Records shown —

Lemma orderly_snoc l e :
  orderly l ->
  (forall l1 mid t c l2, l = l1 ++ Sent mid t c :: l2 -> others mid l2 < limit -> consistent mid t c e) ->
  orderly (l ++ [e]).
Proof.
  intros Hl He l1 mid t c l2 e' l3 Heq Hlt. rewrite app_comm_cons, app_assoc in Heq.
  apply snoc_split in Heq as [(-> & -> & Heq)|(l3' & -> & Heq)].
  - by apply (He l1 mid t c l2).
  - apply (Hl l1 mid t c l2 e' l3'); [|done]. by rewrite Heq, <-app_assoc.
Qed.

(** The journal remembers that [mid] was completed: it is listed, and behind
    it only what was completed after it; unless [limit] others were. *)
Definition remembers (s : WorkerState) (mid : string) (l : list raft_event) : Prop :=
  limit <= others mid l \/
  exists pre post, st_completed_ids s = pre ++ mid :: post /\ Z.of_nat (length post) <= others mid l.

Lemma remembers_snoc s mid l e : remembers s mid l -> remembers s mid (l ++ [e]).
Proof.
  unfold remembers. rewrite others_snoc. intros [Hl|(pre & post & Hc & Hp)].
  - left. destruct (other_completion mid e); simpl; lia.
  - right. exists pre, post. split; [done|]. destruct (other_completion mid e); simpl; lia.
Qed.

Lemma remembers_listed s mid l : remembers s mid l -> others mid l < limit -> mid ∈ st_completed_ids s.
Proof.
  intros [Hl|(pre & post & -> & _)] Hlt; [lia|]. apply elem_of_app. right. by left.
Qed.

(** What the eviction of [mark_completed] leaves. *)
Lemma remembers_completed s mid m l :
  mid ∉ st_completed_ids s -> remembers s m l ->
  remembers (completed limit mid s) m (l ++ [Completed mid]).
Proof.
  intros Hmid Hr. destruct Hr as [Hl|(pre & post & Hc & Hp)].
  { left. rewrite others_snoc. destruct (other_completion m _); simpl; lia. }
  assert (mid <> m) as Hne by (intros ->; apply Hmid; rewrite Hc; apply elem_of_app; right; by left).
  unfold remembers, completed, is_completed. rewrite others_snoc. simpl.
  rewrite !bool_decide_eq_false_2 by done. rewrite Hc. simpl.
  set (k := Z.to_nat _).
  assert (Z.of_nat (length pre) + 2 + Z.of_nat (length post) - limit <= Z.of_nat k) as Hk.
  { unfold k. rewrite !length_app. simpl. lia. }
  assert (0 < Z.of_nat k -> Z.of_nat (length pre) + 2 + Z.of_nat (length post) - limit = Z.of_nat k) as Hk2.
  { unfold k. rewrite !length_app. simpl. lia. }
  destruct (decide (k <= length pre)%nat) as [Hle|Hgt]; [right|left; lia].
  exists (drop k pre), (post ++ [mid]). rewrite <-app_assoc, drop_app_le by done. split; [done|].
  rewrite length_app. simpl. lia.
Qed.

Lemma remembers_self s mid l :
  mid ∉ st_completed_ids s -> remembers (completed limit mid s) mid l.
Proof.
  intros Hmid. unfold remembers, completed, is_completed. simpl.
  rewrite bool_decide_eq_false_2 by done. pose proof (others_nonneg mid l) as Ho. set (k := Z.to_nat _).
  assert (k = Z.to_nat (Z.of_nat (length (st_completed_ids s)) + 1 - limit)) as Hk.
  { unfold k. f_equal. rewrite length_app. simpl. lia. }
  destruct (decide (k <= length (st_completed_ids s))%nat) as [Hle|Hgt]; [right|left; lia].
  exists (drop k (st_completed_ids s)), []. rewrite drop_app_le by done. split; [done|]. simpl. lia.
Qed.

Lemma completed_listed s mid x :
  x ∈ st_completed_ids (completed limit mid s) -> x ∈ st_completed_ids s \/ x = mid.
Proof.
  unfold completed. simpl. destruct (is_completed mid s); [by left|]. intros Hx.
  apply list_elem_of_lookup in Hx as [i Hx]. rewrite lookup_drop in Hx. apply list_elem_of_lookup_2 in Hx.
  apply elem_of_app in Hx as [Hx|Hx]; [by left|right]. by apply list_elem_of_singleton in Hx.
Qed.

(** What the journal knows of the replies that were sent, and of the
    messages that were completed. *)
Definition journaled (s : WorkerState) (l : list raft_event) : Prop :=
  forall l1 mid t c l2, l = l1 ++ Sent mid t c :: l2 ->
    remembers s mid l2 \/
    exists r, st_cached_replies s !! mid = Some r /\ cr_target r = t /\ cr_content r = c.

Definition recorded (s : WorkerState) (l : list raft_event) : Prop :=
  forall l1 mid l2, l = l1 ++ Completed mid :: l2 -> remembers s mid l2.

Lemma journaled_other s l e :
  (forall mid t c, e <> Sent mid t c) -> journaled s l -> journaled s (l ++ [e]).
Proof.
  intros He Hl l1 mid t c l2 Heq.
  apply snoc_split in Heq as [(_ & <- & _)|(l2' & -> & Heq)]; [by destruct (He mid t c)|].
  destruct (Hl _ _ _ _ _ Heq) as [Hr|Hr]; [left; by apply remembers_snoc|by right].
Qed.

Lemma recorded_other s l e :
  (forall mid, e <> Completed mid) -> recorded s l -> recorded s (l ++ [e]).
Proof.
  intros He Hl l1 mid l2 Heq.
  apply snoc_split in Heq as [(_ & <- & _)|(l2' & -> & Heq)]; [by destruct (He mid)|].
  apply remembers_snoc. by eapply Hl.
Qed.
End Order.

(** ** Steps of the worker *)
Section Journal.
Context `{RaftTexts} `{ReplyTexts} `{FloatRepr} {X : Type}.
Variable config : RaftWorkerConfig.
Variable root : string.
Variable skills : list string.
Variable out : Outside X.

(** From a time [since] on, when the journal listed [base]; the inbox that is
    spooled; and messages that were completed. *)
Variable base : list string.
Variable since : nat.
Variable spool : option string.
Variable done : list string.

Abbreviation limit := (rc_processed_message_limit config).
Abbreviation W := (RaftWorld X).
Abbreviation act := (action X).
...
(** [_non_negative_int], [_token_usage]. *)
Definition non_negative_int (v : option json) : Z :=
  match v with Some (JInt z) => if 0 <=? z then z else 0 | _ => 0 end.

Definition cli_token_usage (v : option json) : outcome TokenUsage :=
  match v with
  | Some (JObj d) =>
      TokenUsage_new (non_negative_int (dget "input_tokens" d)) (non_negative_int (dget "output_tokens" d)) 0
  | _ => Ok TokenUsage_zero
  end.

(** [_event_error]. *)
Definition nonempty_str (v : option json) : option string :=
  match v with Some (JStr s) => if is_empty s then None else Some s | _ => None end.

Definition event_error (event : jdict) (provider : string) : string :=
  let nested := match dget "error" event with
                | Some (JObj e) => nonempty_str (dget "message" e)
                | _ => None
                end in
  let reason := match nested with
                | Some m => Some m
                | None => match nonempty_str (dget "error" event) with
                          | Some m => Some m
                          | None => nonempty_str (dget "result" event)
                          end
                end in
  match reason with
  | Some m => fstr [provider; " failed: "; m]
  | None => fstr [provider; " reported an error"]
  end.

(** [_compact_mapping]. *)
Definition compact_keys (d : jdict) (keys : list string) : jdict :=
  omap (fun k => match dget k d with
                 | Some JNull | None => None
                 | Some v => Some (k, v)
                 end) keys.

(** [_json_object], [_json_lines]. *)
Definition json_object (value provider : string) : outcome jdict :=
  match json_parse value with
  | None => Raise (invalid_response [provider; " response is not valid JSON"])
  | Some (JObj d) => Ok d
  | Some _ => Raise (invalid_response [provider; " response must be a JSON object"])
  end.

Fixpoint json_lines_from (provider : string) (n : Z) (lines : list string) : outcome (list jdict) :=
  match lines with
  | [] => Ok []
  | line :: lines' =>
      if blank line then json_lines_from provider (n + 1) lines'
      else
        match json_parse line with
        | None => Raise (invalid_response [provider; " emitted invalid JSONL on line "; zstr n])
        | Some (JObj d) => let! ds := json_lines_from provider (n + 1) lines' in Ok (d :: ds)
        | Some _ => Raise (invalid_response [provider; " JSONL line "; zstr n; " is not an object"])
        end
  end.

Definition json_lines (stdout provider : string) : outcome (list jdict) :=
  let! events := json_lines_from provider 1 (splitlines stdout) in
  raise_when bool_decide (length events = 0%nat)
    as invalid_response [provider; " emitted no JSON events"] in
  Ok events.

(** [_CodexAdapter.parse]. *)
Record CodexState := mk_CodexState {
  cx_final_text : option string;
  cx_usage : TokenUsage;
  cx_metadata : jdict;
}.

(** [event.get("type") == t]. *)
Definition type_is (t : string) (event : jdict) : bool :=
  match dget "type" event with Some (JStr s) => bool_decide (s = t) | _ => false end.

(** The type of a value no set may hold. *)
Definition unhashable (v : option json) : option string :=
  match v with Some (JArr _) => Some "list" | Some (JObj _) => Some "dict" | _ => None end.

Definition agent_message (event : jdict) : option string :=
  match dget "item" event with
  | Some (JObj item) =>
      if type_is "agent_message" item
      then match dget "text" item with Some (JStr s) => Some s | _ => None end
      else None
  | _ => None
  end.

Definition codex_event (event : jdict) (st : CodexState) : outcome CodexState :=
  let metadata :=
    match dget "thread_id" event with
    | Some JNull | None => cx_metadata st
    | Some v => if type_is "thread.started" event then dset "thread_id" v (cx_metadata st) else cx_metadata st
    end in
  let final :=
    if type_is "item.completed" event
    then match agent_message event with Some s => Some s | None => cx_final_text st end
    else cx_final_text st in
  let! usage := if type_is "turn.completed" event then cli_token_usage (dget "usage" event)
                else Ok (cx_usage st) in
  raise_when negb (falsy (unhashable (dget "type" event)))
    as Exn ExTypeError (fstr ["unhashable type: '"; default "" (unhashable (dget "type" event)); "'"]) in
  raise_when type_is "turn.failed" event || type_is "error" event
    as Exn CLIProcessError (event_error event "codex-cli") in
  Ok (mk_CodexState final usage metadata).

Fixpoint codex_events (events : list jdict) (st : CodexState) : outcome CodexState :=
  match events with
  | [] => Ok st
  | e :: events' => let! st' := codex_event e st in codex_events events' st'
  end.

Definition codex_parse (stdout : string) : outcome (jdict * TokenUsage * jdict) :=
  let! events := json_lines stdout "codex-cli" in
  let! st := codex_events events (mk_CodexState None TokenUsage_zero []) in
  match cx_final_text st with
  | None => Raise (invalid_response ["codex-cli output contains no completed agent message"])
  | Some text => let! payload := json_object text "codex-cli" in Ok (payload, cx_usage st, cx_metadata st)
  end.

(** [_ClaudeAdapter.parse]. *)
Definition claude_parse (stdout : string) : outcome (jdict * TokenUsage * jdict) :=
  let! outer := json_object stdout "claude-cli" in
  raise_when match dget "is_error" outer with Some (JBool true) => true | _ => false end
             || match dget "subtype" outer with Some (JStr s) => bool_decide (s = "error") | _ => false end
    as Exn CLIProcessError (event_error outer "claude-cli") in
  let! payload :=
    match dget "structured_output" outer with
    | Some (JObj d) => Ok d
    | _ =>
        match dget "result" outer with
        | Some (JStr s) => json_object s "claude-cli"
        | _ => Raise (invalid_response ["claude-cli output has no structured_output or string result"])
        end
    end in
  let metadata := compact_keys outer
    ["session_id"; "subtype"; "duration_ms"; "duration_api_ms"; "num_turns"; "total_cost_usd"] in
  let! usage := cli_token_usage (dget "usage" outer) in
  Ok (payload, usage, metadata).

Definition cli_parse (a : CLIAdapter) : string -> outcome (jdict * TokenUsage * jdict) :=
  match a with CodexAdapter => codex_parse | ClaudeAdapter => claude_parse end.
---
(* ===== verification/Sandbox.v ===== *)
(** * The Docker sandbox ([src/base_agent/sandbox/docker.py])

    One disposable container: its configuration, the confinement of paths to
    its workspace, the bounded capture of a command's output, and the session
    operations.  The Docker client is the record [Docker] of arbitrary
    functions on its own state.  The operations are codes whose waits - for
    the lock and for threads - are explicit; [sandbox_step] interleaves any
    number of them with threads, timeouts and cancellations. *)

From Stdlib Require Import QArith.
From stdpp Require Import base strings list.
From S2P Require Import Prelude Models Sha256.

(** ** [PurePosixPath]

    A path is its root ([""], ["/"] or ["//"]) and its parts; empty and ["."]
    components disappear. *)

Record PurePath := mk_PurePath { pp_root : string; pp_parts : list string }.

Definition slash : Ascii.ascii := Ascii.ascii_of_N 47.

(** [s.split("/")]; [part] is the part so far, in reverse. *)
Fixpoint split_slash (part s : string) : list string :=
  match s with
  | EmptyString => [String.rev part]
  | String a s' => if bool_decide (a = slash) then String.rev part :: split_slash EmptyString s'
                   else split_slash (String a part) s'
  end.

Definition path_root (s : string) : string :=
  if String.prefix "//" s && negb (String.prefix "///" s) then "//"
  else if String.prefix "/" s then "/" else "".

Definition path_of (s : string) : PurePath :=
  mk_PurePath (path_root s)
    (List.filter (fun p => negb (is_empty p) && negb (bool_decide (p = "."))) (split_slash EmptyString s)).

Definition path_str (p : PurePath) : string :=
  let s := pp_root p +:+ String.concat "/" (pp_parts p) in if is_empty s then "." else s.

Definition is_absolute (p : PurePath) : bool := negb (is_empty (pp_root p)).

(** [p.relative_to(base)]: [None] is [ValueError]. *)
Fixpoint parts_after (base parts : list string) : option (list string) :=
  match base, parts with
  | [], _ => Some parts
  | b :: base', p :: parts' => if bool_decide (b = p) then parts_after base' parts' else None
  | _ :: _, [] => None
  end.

Brief —
Above are the records; copy exactly the lines from the line with "assert (0 <" through the line with "Lemma remembers_self s", both included.

Answer section —
  assert (0 < Z.of_nat k -> Z.of_nat (length pre) + 2 + Z.of_nat (length post) - limit = Z.of_nat k) as Hk2.
  { unfold k. rewrite !length_app. simpl. lia. }
  destruct (decide (k <= length pre)%nat) as [Hle|Hgt]; [right|left; lia].
  exists (drop k pre), (post ++ [mid]). rewrite <-app_assoc, drop_app_le by done. split; [done|].
  rewrite length_app. simpl. lia.
Qed.

Lemma remembers_self s mid l :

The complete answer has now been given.